| WORK TO COMPLETE |
Determine how many lines in the entries below hold "pose". Respond with that number only.

| EXCERPTED RECORDS |
☆ ☆ ☆

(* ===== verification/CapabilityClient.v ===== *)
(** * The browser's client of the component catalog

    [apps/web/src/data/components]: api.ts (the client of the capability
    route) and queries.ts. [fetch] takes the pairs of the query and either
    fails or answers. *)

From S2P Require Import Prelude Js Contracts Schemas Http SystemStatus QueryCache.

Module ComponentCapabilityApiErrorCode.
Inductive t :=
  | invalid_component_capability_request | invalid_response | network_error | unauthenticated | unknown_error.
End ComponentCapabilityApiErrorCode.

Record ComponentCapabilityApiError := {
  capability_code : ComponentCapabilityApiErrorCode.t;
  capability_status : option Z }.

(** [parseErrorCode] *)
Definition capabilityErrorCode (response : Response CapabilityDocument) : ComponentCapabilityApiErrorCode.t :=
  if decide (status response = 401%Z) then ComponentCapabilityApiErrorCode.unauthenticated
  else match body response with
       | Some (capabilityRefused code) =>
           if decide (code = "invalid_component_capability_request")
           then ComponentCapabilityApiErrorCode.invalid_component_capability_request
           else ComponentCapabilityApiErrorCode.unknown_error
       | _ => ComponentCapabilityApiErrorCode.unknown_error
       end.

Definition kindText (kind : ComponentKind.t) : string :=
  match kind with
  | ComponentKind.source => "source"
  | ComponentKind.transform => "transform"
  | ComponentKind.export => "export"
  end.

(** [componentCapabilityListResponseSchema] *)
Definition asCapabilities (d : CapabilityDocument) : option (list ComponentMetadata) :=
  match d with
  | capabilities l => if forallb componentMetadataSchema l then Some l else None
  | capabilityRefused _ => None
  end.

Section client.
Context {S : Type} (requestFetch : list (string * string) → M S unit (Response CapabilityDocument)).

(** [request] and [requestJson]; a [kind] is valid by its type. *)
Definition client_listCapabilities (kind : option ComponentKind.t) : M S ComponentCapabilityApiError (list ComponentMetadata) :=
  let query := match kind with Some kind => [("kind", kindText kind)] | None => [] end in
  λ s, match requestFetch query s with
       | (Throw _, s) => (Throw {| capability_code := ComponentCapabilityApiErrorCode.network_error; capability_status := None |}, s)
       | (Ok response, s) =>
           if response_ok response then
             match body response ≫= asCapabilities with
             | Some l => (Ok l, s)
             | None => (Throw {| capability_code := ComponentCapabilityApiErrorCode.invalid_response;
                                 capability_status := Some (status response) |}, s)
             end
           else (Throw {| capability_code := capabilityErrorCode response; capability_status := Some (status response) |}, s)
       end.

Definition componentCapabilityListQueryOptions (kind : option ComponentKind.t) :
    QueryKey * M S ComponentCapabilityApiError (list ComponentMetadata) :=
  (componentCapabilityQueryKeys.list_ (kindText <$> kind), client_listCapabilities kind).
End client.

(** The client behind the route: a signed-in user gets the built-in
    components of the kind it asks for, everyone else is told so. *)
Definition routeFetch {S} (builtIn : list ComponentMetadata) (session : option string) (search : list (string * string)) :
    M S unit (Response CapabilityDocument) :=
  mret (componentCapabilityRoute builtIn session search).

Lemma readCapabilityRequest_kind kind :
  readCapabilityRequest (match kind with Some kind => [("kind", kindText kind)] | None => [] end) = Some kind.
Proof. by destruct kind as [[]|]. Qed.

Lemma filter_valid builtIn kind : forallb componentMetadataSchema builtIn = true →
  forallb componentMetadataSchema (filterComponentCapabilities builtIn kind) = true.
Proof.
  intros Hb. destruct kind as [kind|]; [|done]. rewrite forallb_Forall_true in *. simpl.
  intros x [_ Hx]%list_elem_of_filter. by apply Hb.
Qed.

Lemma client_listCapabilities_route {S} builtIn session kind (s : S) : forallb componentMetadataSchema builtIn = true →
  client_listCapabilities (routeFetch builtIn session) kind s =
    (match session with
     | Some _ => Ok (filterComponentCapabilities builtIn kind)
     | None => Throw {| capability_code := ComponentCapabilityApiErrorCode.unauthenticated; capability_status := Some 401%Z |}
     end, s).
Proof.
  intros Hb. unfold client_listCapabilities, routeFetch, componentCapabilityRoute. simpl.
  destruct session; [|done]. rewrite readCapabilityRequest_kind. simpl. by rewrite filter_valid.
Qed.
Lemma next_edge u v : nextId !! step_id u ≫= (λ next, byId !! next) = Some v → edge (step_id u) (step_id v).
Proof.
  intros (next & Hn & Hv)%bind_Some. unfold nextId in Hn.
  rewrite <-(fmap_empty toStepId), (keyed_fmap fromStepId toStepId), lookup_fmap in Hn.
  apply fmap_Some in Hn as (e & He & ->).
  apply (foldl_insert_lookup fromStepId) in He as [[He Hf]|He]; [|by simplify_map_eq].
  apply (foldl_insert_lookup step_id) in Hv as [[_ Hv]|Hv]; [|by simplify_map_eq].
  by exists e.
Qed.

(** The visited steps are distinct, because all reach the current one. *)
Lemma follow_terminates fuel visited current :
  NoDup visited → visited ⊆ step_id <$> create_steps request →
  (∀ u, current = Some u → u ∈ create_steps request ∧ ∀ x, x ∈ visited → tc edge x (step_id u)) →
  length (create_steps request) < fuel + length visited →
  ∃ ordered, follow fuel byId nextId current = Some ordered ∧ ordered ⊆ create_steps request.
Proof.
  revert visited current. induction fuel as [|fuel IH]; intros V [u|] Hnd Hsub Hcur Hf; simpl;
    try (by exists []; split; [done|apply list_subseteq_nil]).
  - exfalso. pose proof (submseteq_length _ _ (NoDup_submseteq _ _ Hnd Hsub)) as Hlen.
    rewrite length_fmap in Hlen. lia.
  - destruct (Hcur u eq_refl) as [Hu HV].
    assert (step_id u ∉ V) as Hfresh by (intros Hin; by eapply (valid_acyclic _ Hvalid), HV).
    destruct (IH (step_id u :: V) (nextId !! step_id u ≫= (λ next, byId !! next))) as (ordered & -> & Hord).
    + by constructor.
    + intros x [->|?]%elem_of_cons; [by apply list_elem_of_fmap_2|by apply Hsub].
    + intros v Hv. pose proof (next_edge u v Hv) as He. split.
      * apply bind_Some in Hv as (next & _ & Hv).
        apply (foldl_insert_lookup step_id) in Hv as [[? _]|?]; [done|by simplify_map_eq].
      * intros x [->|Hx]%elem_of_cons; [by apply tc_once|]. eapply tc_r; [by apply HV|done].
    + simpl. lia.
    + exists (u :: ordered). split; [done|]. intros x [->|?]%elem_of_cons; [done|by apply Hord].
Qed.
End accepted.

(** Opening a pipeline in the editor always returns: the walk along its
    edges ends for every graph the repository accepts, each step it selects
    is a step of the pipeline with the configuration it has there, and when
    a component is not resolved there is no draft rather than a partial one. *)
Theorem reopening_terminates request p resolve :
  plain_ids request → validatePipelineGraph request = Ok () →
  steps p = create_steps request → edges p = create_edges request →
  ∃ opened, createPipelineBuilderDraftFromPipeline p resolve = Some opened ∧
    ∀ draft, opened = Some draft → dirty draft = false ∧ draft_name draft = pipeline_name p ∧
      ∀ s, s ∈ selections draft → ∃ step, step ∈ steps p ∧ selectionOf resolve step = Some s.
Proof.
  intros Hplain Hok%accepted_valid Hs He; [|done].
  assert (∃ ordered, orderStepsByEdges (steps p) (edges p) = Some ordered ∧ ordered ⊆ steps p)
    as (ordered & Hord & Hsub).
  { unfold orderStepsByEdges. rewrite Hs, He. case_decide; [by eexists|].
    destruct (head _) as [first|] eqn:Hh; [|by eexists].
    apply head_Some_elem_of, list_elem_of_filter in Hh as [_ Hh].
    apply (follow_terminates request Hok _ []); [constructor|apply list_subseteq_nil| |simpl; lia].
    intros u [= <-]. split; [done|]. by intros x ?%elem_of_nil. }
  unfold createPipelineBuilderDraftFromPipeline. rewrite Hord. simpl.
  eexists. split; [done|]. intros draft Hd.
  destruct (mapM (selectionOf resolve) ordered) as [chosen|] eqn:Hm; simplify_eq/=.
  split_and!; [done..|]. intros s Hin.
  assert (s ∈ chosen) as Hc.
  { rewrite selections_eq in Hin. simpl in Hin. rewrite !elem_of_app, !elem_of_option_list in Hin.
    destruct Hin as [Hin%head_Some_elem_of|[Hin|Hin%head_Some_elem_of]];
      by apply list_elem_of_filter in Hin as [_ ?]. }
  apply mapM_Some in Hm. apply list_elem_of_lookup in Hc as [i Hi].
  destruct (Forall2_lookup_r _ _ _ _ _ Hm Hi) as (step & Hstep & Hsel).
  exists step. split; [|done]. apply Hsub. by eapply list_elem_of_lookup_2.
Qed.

☆ ☆ ☆

| OUTPUT FOR THIS TASK |
2